Entries taken from a collection:

# # # # #

(* ===== verification/Prelude.v ===== *)
(** * Verification of the serving engine and the middleware

    The repository serves language models: [src/inference_server/vllm/vllm] is the vLLM
    engine (its V1 architecture), and [src/middleware/src] a FastAPI middleware that is to
    log the use of the engine in a DuckDB database.  The rest is third-party models and
    kernels, shell scripts and a Streamlit page.  Paths below are relative to the [vllm]
    package unless they start with [src/].

    ** How the parts interact

    The engine core takes steps.  In each of them the scheduler chooses how many tokens of
    which requests the model computes next, and asks the KV-cache manager for the blocks
    those tokens are stored in; the worker brings its persistent batch in step with the
    scheduler's output, lays the inputs out, runs the model and the sampler, and reports
    the sampled tokens; the scheduler's update gives them to the requests, stops requests,
    frees their blocks, and reports to the output processor, which turns the tokens into
    text and hands that to the clients.  Before the first step the memory of the workers is
    planned.

    ** Which file models what

    Foundations: this file (exceptions, the state monad [M] with exceptions and its
    weakest-precondition rules, Python's slices and ranges, lists); [Arrays] (the NumPy
    operations of the worker).

    Planning: [KVCacheSpec] (v1/kv_cache_interface.py), [KVCachePlanning]
    (v1/core/kv_cache_utils.py from [check_enough_kv_cache_memory] on, and
    [EngineCore._initialize_kv_caches] of v1/engine/core.py); lemmas in [PlanningFacts],
    properties in [PlanningTheorems].

    KV cache: [FreeBlockQueue] and [BlockHash] (v1/core/kv_cache_utils.py), [BlockPool]
    (v1/core/block_pool.py), [SingleTypeManager] (v1/core/single_type_kv_cache_manager.py),
    [KVCacheCoordinator], [KVCacheManager] (the files of the same names); properties in
    [QueueTheorems] and [CacheTheorems].  Each manager's state is a record with the shared
    block pool inside, and [zoom] runs an operation of the pool in it.

    Scheduler: [Request] (v1/request.py and [check_stop] of v1/core/sched/utils.py),
    [HeapQueue] (CPython's heapq), [RequestQueue], [EncoderCache], [SchedulerData] (the
    messages), [Scheduler] (v1/core/sched/scheduler.py and async_scheduler.py).  The
    class [SlotContract] states what the scheduler relies on of the KV-cache manager; the
    scheduler's lemmas ([SchedulerInvariant] with the contract as a hypothesis of its
    sections, [SchedulerEncoder], [SchedulerRunning], [SchedulerWaiting], [SchedulerStep],
    [SchedulerLifecycle], [SchedulerUpdate]) are proved against it, and the manager with
    full-attention groups is shown to be an instance.  [SchedulerSystem] is the scheduler
    as a state machine; properties in [SchedulerTheorems].

    Worker: [BlockTable], [BatchUpdate] (v1/sample/logits_processor.py), [InputBatch]
    (v1/worker/gpu_input_batch.py), [ModelRunner], [PrepareInputs] and [ExecuteModel]
    (v1/worker/gpu_model_runner.py), [AttentionMetadata] (v1/attention/backends/utils.py),
    [RejectionSampler], [NgramProposer].  Lemmas: [InputBatchFacts], [InputBatchMoves],
    [BatchReplay] and [BatchHistory] (the batch), [UpdateStates], [BatchRows] and
    [BatchReorder] ([_update_states]), [PrepareFacts], [StepInputs] and [WorkerStep] (up to
    the forward pass), [MMEmbeddings], [GrammarMask], [ExecuteFacts], [FinishStep] and
    [ExecuteStep] (around and after it), [LocalAttention].  [WorkerRun] is the worker over
    many steps; properties in [WorkerTheorems] and, for the parts that have a reference
    definition, [PartTheorems].

    Structured outputs: [StructuredOutput] (the grammars of v1/structured_output's three
    backends, instances of the class [Grammar]), [GrammarManager] (its manager and
    request.py).  The class [GrammarLaws] states what the manager relies on; xgrammar's
    grammar is an instance when its matcher keeps [matcher_ok].  Lemmas in [GrammarFacts],
    properties in [GrammarTheorems], which join the manager to the worker's [GrammarMask].

    Outputs: [Detokenizer] (the common part of v1/engine/detokenizer.py, and
    engine/output_processor/stop_checker.py), [IncrementalDecoding] (its two decoders and
    transformers_utils/detokenizer_utils.py), [RequestOutputs] (v1/engine/logprobs.py,
    outputs.py, v1/engine/parallel_sampling.py, the collector), [OutputProcessor]
    (v1/engine/output_processor.py); lemmas in [DetokenizerFacts], [DecodingFacts] and
    [OutputFacts], properties in [OutputTheorems].

    Middleware: [Middleware] (database.py, routes.py and schemas.py of
    src/middleware/src); properties in [MiddlewareTheorems].

    [Samples], [SchedulerSamples] and [WorkerSamples] hold the data of the witnesses.

    ** What the theorems show

    Scheduler: in every reachable state adding and aborting requests, a step and its
    update raise nothing; a step stays within the token budget and gives every scheduled
    request blocks for its tokens; the update appends exactly the generated tokens and
    takes exactly the stopped requests out; in every reachable state blocks are conserved,
    and shared only when they are cached.  KV cache: the intrusive list of free blocks
    refines a list; an allocation finds its blocks or too few are free; equal block
    hashes mean equal prefixes; the prefix lookups find the longest, or the right-most,
    hit.  Planning: the estimate of the model length is the greatest that fits, a plan is a
    partition of the layers that uses the memory, the workers agree, and a planned engine
    gives a scheduler that never raises.  Worker: in every reachable state a fitting
    scheduler output is executed without an exception, every scheduled token is fed at its
    position with the slots of its blocks, the batch implements a map of requests, and the
    logits processors that keep an entry for some rows follow the rows, as does, where no
    backend reorders the batch, the mask of allowed tokens.  Parts: the Knuth-Morris-Pratt
    search, chunked local attention, rejection sampling and the gathered embeddings agree
    with reference definitions; greedy speculative decoding gives the tokens of the target
    model.  Structured outputs: for a backend that keeps the contract [GrammarLaws] the
    logits of every request are masked by its grammar after each of its drafts, and the
    grammars are left where they were.  Outputs: the deltas a client gets are the text it
    would get at once, where stop strings cut the text, decoding token by token gives the
    text of all tokens, and the outputs of the children of a request are put together.

    Some theorems state what the code does although it means something else: a prompt of
    the maximal length is stuck, the priority policy and a sliding window no larger than a
    block fail assertions, skipped requests come back in reverse, an accepted memory can
    starve a request, [swap_states] loses a mask, [condense] leaves the mask and the flag of
    a moved request behind, a request that a step has passed over loses its drafts, a stop
    string can remain in the text, a guidance grammar does not take the end of the text
    back, and the middleware neither starts on its own database nor answers anything.

    ** Fuel and bounds

    A Python loop whose end is not structural has fuel, and running out of it is the
    exception [OutOfFuel]; the lemmas that show that the operations raise nothing, or give
    a result, show that it is enough.  Walking the free list: the number of blocks.
    [gen_mm_loop]: the number of multi-modal inputs and one more.  The heap: its length and
    one more, as each step moves along one path.  [bisect]: the first upper bound and one
    more, as every step shrinks the interval.  [lps_loop] and [kmp_loop]: twice the length
    and one more, as each step either advances or falls back along a border.
    [condense_loop]: the number of empty rows and one more.  [allocate_or_preempt]: the
    number of running requests and one more, as each step preempts one.  [schedule_running]
    and [schedule_waiting]: the number of requests in the list or queue and one more.
    [abort_loop]: the number of parents, as each recursive call takes one out of the
    dictionary ([abort_requests_ends]).

    ** How the code is modelled

    An operation is a function in [M S], which passes the state [S] on and returns a value
    or raises a Python exception ([exn]); the state at the time of an exception is kept, but
    what a merge of two outputs or a bulk copy of rows has changed before it fails is not.
    Objects that are shared are in stores: request objects are known by their id, and the
    queues, lists and dictionaries hold ids; block objects are known by their pointers; a
    list of output tokens that the runner and the batch share is one entry of a store.  The
    methods that change a list they are given (the block hashes of a request) return it.
    Integers of Python are [Z]; the int32 and int64 arrays are unbounded too, as they hold
    positions, lengths and block numbers below the configured maxima; row indices are [nat].
    Times are [Z], other floats rationals, rounded to a 32-bit float by a parameter where
    the code stores them in an array of such floats.  Texts are lists of code points.
    Arrays with one entry for each row are one array of records.  Iterating a set takes
    [elements] as its order.  Block sizes are positive.  Library calls are given meaning
    only where they are Python's own: [heapq] is CPython's algorithm, [list.sort] a stable
    sort.

    Parameters: the block hash function (with injectivity as the hypothesis of the theorem
    on equal prefixes) and the sizes of data types; the KV connector and, for the
    scheduler, the structured output manager as classes of operations; the matchers of the
    grammar libraries; the model, the sampler, the multi-modal
    encoder and the drafting; the random numbers of the rejection sampler; the
    tokenizers and the decoding stream of their library; DuckDB, through [duckdb_ok], what the middleware relies on of it.

    ** Scope of the theorems

    The scheduler's theorems are about the first-come-first-served policy without a KV
    connector and without a limit on adapters, for prompts shorter than the maximal length,
    and with full-attention groups; those on updates are about the synchronous scheduler.
    The definitions cover the priority policy, connectors, adapters and the asynchronous
    scheduler too.  The allocation theorem covers windows larger than a block, and not
    smaller ones.  The worker's theorems are about the last rank of the pipeline, without
    chunked local attention inside the runner (it is verified by itself), M-RoPE,
    encoder-only layers and fast prefill; drafts are for requests that have a row; the
    backends of the KV-cache groups that reorder the batch do so by the decode threshold of
    v1/attention/backends/utils.py ([rc_decode_threshold] of a group) and agree on it; the
    theorem on whole steps is about batches of requests that sample, and of the logits
    processors it follows the one for logit biases.  The rows of the mask of allowed tokens
    are followed where no backend reorders, as the exchange of rows loses them.  The theorem on streams is about one request that streams deltas
    and has no parent.

    ** Not modelled

    Models, layers, kernels and attention backends (PyTorch, Triton and CUDA); the engine
    core's processes, sockets and asyncio tasks, and the HTTP server (input and output
    around the modelled operations); quantisation, model loading, distributed communication
    and compilation; configuration and argument parsing (the settings that are read are
    parameters); tokenizers and multi-modal processors (wrappers of libraries); LoRA
    weights; the statistics of iterations in the output processor; V0's engine, scheduler
    and workers, which the repository does not serve with; the executors and workers for
    other devices; the shell scripts and the Streamlit page.  The [infer] route of the
    middleware forwards to the engine over HTTP. *)
From Stdlib Require Import ZArith Lia.
From stdpp Require Import base strings countable gmap sets fin_maps list.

# # # # #

**Try it:** The answer must be every line of the records that holds the string "loses".

**Solved exercise:**
    starve a request, [swap_states] loses a mask, [condense] leaves the mask and the flag of
    a moved request behind, a request that a step has passed over loses its drafts, a stop
    are followed where no backend reorders, as the exchange of rows loses them.  The theorem on streams is about one request that streams deltas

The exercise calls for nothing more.